Now she is terrified. This is too much to face. She will be consumed; she will be obliterated. Noelle withdraws again, hastily. Back within the sanctuary of the ship. Rests, regroups. Tries to regenerate herpowers, but they are badly depleted. Exhausted, at least for the time being. Rest, then. Rest. This is very difficult, very dangerous. She knows it’s unwise to continue right now. She will not attempt to go out into the Intermundium a third time that day.

They’re really and truly there,” she says. She is pale, weary, still badly off balance. It is two hours since her return from her adventure. The entire excursion had taken no more than a few minutes, apparently. It seemed like years to her. And to those waiting for her to emerge from her trance.

They are with her in the control cabin for the debriefing: Heinz, Huw, Leon, Elizabeth, Imogen, Julia. The year-captain is there too, of course. “I could feel them hovering somewhere outside the ship. Angels.”

“Angels?” Heinz asks, sounding startled. He seems uncharacteristically subdued. “Actually, literally?”

“You mean, divine beings with human form, only with wings, like in the old paintings?” Noelle says.

“And names and identities,” says Elizabeth. “Gabriel, Michael, Raphael, Azrael. God’s lieutenants.”

“I don’t know that they’re really angels,” Noelle says. “That was just the word we all started to use for them.”
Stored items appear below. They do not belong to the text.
(* ===== verification/CommonProtocol.v ===== *)
(** * The kernel interface (hkv-common/src/ioctl.rs, protocol.rs)

    Commands, message headers and payloads, and the [repr(C)] layout rules that
    fix their sizes and field offsets. *)

From S2P Require Import Prelude HkvError CommonTypes.

(** ** Commands *)

Definition IOCTL_MAGIC : Z := 72.
Definition CMD_READ : Z := 0.
Definition CMD_PROMOTE : Z := 1.
Definition CMD_BATCH_PROMOTE : Z := 2.
Definition CMD_DEMOTE : Z := 3.
Definition CMD_INVALIDATE : Z := 4.
Definition CMD_STATS : Z := 5.
Definition CMD_CONFIG : Z := 6.
Definition CMD_FLUSH : Z := 7.

(** [enum IoctlCommand]. *)
Inductive IoctlCommand :=
| IoctlRead | IoctlPromote | IoctlBatchPromote | IoctlDemote | IoctlInvalidate | IoctlStats
| IoctlConfig | IoctlFlush.

#[global] Instance IoctlCommand_eq_dec : EqDecision IoctlCommand.
Proof. solve_decision. Defined.

(** [IoctlCommand::as_u8], [from_u8], [name]. *)
Definition as_u8 (c : IoctlCommand) : Z :=
  match c with
  | IoctlRead => CMD_READ
  | IoctlPromote => CMD_PROMOTE
  | IoctlBatchPromote => CMD_BATCH_PROMOTE
  | IoctlDemote => CMD_DEMOTE
  | IoctlInvalidate => CMD_INVALIDATE
  | IoctlStats => CMD_STATS
  | IoctlConfig => CMD_CONFIG
  | IoctlFlush => CMD_FLUSH
  end.

Definition from_u8 (value : Z) : option IoctlCommand :=
  if value =? CMD_READ then Some IoctlRead
  else if value =? CMD_PROMOTE then Some IoctlPromote
  else if value =? CMD_BATCH_PROMOTE then Some IoctlBatchPromote
  else if value =? CMD_DEMOTE then Some IoctlDemote
  else if value =? CMD_INVALIDATE then Some IoctlInvalidate
  else if value =? CMD_STATS then Some IoctlStats
  else if value =? CMD_CONFIG then Some IoctlConfig
  else if value =? CMD_FLUSH then Some IoctlFlush
  else None.

Definition command_name (c : IoctlCommand) : string :=
  match c with
  | IoctlRead => "READ"
  | IoctlPromote => "PROMOTE"
  | IoctlBatchPromote => "BATCH_PROMOTE"
  | IoctlDemote => "DEMOTE"
  | IoctlInvalidate => "INVALIDATE"
  | IoctlStats => "STATS"
  | IoctlConfig => "CONFIG"
  | IoctlFlush => "FLUSH"
  end.

(** [is_readonly], [is_write], [is_config]. *)
Definition is_readonly (c : IoctlCommand) : bool :=
  match c with IoctlRead | IoctlStats => true | _ => false end.
Definition is_write (c : IoctlCommand) : bool :=
  match c with
  | IoctlPromote | IoctlBatchPromote | IoctlDemote | IoctlInvalidate | IoctlFlush => true
  | _ => false
  end.
Definition is_config (c : IoctlCommand) : bool :=
  match c with IoctlConfig => true | _ => false end.

(** ** Messages *)

Definition PROTOCOL_VERSION : Z := 1.
Definition STATUS_OK : Z := 0.
Definition MAX_BATCH_SIZE : Z := 1000.
Definition BATCH_RESULT_BYTES : Z := (MAX_BATCH_SIZE + 7) / 8.

(** [struct IoctlHeader]. *)
Record IoctlHeader := mkHeader { hd_magic : Z; hd_version : Z; hd_command : Z; hd_reserved : Z }.

(** [IoctlHeader::new]. *)
Definition header_new (c : IoctlCommand) : IoctlHeader :=
  mkHeader IOCTL_MAGIC PROTOCOL_VERSION (as_u8 c) 0.

(** The messages, with their [new] functions. *)
Record ReadRequest := mkReadRequest { rr_header : IoctlHeader; rr_key : Key }.
Definition read_request_new (key : Key) : ReadRequest := mkReadRequest (header_new IoctlRead) key.

Record ReadResponse := mkReadResponse { rp_header : IoctlHeader; rp_status : Z; rp_value : Value }.
Definition read_response_new (status : Z) (value : Value) : ReadResponse :=
  mkReadResponse (header_new IoctlRead) status value.

Record PromoteRequest := mkPromoteRequest {
  pr_header : IoctlHeader; pr_key : Key; pr_value : Value; pr_version : Z; pr_ttl : Z }.
Definition promote_request_new (key : Key) (value : Value) (version ttl : Z) : PromoteRequest :=
  mkPromoteRequest (header_new IoctlPromote) key value version ttl.

Record PromoteResponse := mkPromoteResponse { pp_header : IoctlHeader; pp_status : Z; pp_reserved : Z }.
Definition promote_response_new (status : Z) : PromoteResponse :=
  mkPromoteResponse (header_new IoctlPromote) status 0.

Record BatchPromoteEntry := mkBatchEntry { be_key : Key; be_value : Value; be_version : Z; be_ttl : Z }.

(** [BatchPromoteEntry::new]. *)
Definition batch_entry_new (key : Key) (value : Value) (version ttl : Z) : BatchPromoteEntry :=
  mkBatchEntry key value version ttl.

Record BatchPromoteRequest := mkBatchRequest {
  br_header : IoctlHeader; br_count : Z; br_reserved : Z; br_entries : list BatchPromoteEntry }.

(** [debug_assert!(count as usize <= MAX_BATCH_SIZE)]. *)
Definition assert_count (p : profile) (count : Z) : outcome unit :=
  match p with
  | Debug => if count <=? MAX_BATCH_SIZE then Ret tt else Panic
  | Release => Ret tt
  end.

Definition batch_request_new (p : profile) (entries : list BatchPromoteEntry) (count : Z) :
    outcome BatchPromoteRequest :=
  _ ← assert_count p count;
  Ret (mkBatchRequest (header_new IoctlBatchPromote) count 0 entries).

Record BatchPromoteResponse := mkBatchResponse {
  bp_header : IoctlHeader; bp_count : Z; bp_reserved : Z; bp_results : bytes }.
Definition batch_response_new (p : profile) (count : Z) : outcome BatchPromoteResponse :=
  _ ← assert_count p count;
  Ret (mkBatchResponse (header_new IoctlBatchPromote) count 0
         (replicate (Z.to_nat BATCH_RESULT_BYTES) 0)).

Record DemoteRequest := mkDemoteRequest { dr_header : IoctlHeader; dr_key : Key }.
Definition demote_request_new (key : Key) : DemoteRequest := mkDemoteRequest (header_new IoctlDemote) key.

Record InvalidateRequest := mkInvalidateRequest {
  ir_header : IoctlHeader; ir_key : Key; ir_version : Z }.
Definition invalidate_request_new (key : Key) (version : Z) : InvalidateRequest :=
  mkInvalidateRequest (header_new IoctlInvalidate) key version.

Record CacheStats := mkStats {
  cs_lookups : Z; cs_hits : Z; cs_misses : Z; cs_stale_hits : Z; cs_promotions : Z;
  cs_demotions : Z; cs_evictions : Z; cs_invalidations : Z; cs_used_bytes : Z; cs_max_bytes : Z;
  cs_entry_count : Z; cs_lock_contentions : Z; cs_rcu_grace_periods : Z }.

Record StatsRequest := mkStatsRequest { sq_header : IoctlHeader }.
Definition stats_request_new : StatsRequest := mkStatsRequest (header_new IoctlStats).

Record StatsResponse := mkStatsResponse {
  sp_header : IoctlHeader; sp_status : Z; sp_reserved : Z; sp_stats : CacheStats }.
Definition stats_response_new (status : Z) (stats : CacheStats) : StatsResponse :=
  mkStatsResponse (header_new IoctlStats) status 0 stats.

Record ConfigRequest := mkConfigRequest {
  cr_header : IoctlHeader; cr_max_bytes : Z; cr_max_entries : Z; cr_high_watermark : Z;
  cr_low_watermark : Z; cr_reserved : Z }.
Definition config_request_new (max_bytes max_entries high low : Z) : ConfigRequest :=
  mkConfigRequest (header_new IoctlConfig) max_bytes max_entries high low 0.

Record FlushRequest := mkFlushRequest { fr_header : IoctlHeader }.
Definition flush_request_new : FlushRequest := mkFlushRequest (header_new IoctlFlush).

(** ** Layouts *)

(** Types with a C layout: integers of [n] bytes, arrays, structs. *)
#[local] Set Warnings "-register-all".
Inductive ctype :=
| CInt (n : Z)
| CArr (t : ctype) (n : Z)
| CStruct (fields : list ctype).

(** Rounds up to a multiple of [a]. *)
Definition align_up (x a : Z) : Z := (x + a - 1) / a * a.

Fixpoint align_of (t : ctype) : Z :=
  match t with
  | CInt n => n
  | CArr t _ => align_of t
  | CStruct fields => fold_right (fun t a => Z.max (align_of t) a) 1 fields
  end.

Fixpoint size_of (t : ctype) : Z :=
  match t with
  | CInt n => n
  | CArr t n => size_of t * n
  | CStruct fields =>
      align_up ((fix go (off : Z) (ts : list ctype) : Z :=
                   match ts with
                   | [] => off
                   | t :: ts => go (align_up off (align_of t) + size_of t) ts
                   end) 0 fields)
        (fold_right (fun t a => Z.max (align_of t) a) 1 fields)
  end.

(** The offset of every field, from [off] on. *)
Fixpoint offsets (off : Z) (ts : list ctype) : list Z :=
  match ts with
  | [] => []
  | t :: ts => let o := align_up off (align_of t) in o :: offsets (o + size_of t) ts
  end.

Definition u8 := CInt 1.
Definition u16 := CInt 2.
Definition u32 := CInt 4.
Definition u64 := CInt 8.

Definition key_type : ctype := CStruct [u16; CArr u8 MAX_KEY_SIZE].
Definition value_type : ctype := CStruct [u16; CArr u8 MAX_VALUE_SIZE].
Definition metadata_type : ctype := CStruct [u64; u64; u64; u64; u8; u16; u16].
Definition entry_type : ctype := CStruct [key_type; value_type; metadata_type].

(** [Entry::size]. *)
Definition cache_entry_size (_ : CacheEntry) : Z := size_of entry_type.

Definition header_type : ctype := CStruct [u8; u8; u8; u8].
Definition read_request_type : ctype := CStruct [header_type; key_type].
Definition read_response_type : ctype := CStruct [header_type; u16; value_type].
Definition promote_request_type : ctype := CStruct [header_type; key_type; value_type; u64; u64].
Definition promote_response_type : ctype := CStruct [header_type; u16; u16].
Definition batch_entry_type : ctype := CStruct [key_type; value_type; u64; u64].
Definition batch_request_type : ctype :=
  CStruct [header_type; u16; u16; CArr batch_entry_type MAX_BATCH_SIZE].
Definition batch_response_type : ctype := CStruct [header_type; u16; u16; CArr u8 BATCH_RESULT_BYTES].
Definition demote_request_type : ctype := CStruct [header_type; key_type].
Definition invalidate_request_type : ctype := CStruct [header_type; key_type; u64].
Definition stats_type : ctype := CStruct (replicate 13 u64).
Definition stats_response_type : ctype := CStruct [header_type; u16; u16; stats_type].
Definition config_request_type : ctype := CStruct [header_type; u64; u64; u32; u32; u64].
Definition empty_request_type : ctype := CStruct [header_type].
“And surely you must know that I was just using the word lightly,” Heinz says. “It was only a hypothesis, a thought-experiment, when I talked about angels. I never seriously believed there was any kind of intelligence out there, let alone angels. You say you sawsomething, though.”
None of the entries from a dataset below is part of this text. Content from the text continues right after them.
(* ===== verification/TestClaims.v ===== *)
(** * The unit tests of the repository, on the model

    Every [#[test]] function of the crates' [mod tests] is a definition of
    [EngineTests], [CommonTests], [CodecTests] or [Placeholders]; here they pass. *)

From S2P Require Import Prelude Assertions Placeholders HkvError Shard Engine EngineTests RespParser ClientResp Metrics.
From S2P Require Import CommonTests CodecTests.

Definition passes (t : outcome unit) : Prop := t = Ret tt.

(** The tests that read no clock, of all crates but the engine's. *)
Definition pure_tests `{BytesMut} `{RespLayout} (p : profile) : list (outcome unit) :=
  common_tests p ++ client_codec_tests ++
  [parses_simple_get p; handles_partial_frames p; percentile_returns_none_without_samples; it_works p].

(** The engine's tests, on the readings [clock] of the clock, that do not sleep, and
    that sleep before their third and before their fifth call; [times] are those of
    the expirer's sweeps. *)
Definition engine_tests `{EngineEnv} (p : profile) (clock : nat -> Z) : list (outcome unit) :=
  [set_get_roundtrip p clock; delete_removes_key p clock; evicts_lru_by_bytes p clock].
Definition sleeping_tests `{EngineEnv} (p : profile) (clock : nat -> Z) (times : list Z) : list (outcome unit) :=
  [expire_hides_value p clock; purge_expired_removes_entries p clock; expirer_thread_clears_expired p clock times].

(** Every unit test of the repository passes, in both build profiles, with any
    hash function and map order, a layout in which four shards fit the address
    space, any receive buffer and response layout that behave as documented, and under every clock that does not run backwards, moves on by the
    time a test sleeps and stays in range; [test_entry_metadata], which does not sleep
    between two readings of the wall clock, passes if they differ. *)
Theorem unit_tests_pass `{EngineEnv} `{BytesMut} `{RespLayout} (p : profile) :
  4 * shard_size <= ISIZE_MAX ->
  Forall passes (pure_tests p) /\
  (forall clock, Forall passes (engine_tests p clock)) /\
  (forall clock times, test_clock clock -> sleeps_before clock 2 -> Forall passes (sleeping_tests p clock times)) /\
  (forall clock, test_clock clock -> sleeps_before clock 4 -> passes (ttl_reports_missing_or_expiry p clock)) /\
  (forall t0 t1, passes (snapshot_computes_percentiles_average_and_error_rate t0 t1)) /\
  (forall now now', passes (test_entry_creation now now') /\ passes (test_entry_size now) /\
     (0 <= now < now' -> now' <= U64_MAX -> passes (test_entry_metadata now now'))).
Proof.
  intros Hfit. split_and!.
  - apply Forall_app_2; [apply common_tests_pass|]. apply Forall_app_2; [apply client_codec_tests_pass|].
    repeat apply Forall_cons_2; [apply parses_simple_get_passes|apply handles_partial_frames_passes|
      apply percentile_test_passes|apply it_works_passes|apply Forall_nil_2].
  - intros clock. repeat apply Forall_cons_2; [by apply set_get_roundtrip_passes|by apply delete_removes_key_passes|
      apply evicts_lru_by_bytes_passes|apply Forall_nil_2].
  - intros clock times Hc Hs. repeat apply Forall_cons_2; [by apply expire_hides_value_passes|
      by apply purge_expired_removes_entries_passes|by apply expirer_thread_clears_expired_passes|apply Forall_nil_2].
  - intros clock Hc Hs. by apply ttl_reports_missing_or_expiry_passes.
  - intros t0 t1. exact (snapshot_test_passes t0 t1).
  - intros now now'. split_and!; [exact (test_entry_creation_passes now now')|exact (test_entry_size_passes now)|].
    exact (test_entry_metadata_passes now now').
Qed.

(** A clock that moves on by six milliseconds at a time, for ten readings. *)
Definition demo_clock (i : nat) : Z := from_millis 6 * Z.of_nat (Nat.min i 10).

Lemma unit_tests_pass_witness :
  let H := demo_env in let H0 := demo_buf in
  let H1 : RespLayout := {| respvalue_size := 32; respvalue_size_min := ltac:(lia) |} in
  test_clock demo_clock /\ sleeps_before demo_clock 2 /\
  Forall passes (sleeping_tests Debug demo_clock [from_millis 9; from_millis 10]) /\
  passes (ttl_reports_missing_or_expiry Release demo_clock).
Proof.
  intros H H0 H1. assert (Hc : test_clock demo_clock).
  { split; intros i; unfold demo_clock, from_millis, INSTANT_MAX, I64_MAX, NANOS_PER_SEC; lia. }
  assert (Hs : forall i, (0 < i <= 10)%nat -> sleeps_before demo_clock i).
  { intros i Hi. unfold sleeps_before, demo_clock, from_millis. lia. }
  split; [done|]. split; [apply Hs; lia|]. split.
  - destruct (@unit_tests_pass H H0 H1 Debug ltac:(done)) as (_ & _ & Hp & _). exact (Hp _ _ Hc (Hs 2%nat ltac:(lia))).
  - destruct (@unit_tests_pass H H0 H1 Release ltac:(done)) as (_ & _ & _ & Hp & _). exact (Hp _ Hc (Hs 4%nat ltac:(lia))).
Defined.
There are frowns. It is strange to speak of Noelle as “seeing” anything. But who knows what sort of sense-equivalents she experiences through her mind-powers?

“Felt,” says Noelle. “Didn’t see.”

“And were they really angels or weren’t they?” Heinz asks.

Noelle smiles faintly, shakes her head. “How would I know? But I don’t think they were, not literal angels. I told you, I didn’t see anything. But I felt them. Forces. Immense nodes of power, each one revolving on its own axis. If that’s what angels are, then the presence of angels is what I felt.”

“Forces,” Elizabeth says. “I wonder, is that one of the categories of angels?” She counts on her fingers. “Choirs, Thrones, Dominations, Princedoms, Virtues, Powers — Powers, that would be just about the same as Forces—”

The year-captain leans forward and says quietly to Noelle, “Are you able to give us any kind of description in words of what you experienced?”

“No.”

“How far from the ship were you when you began to perceive them?”

“I can’t tell you that, either. Nothing makes sense out there. Certainly not distance. It’s all just one infinite featureless gray blur, just like what you say you see through the viewplate, but going on and on and on.”

“Did they seem relatively close, at least?” he asks.

Noelle turns the palms of her hands upward and outward, a gesture signifying helplessness. “I can’t say. There’s nothing like ‘close’ or ‘far’ out there. Everything is the same distance from everything else. I don’t know whether I was in the tube or out of it when I saw them.”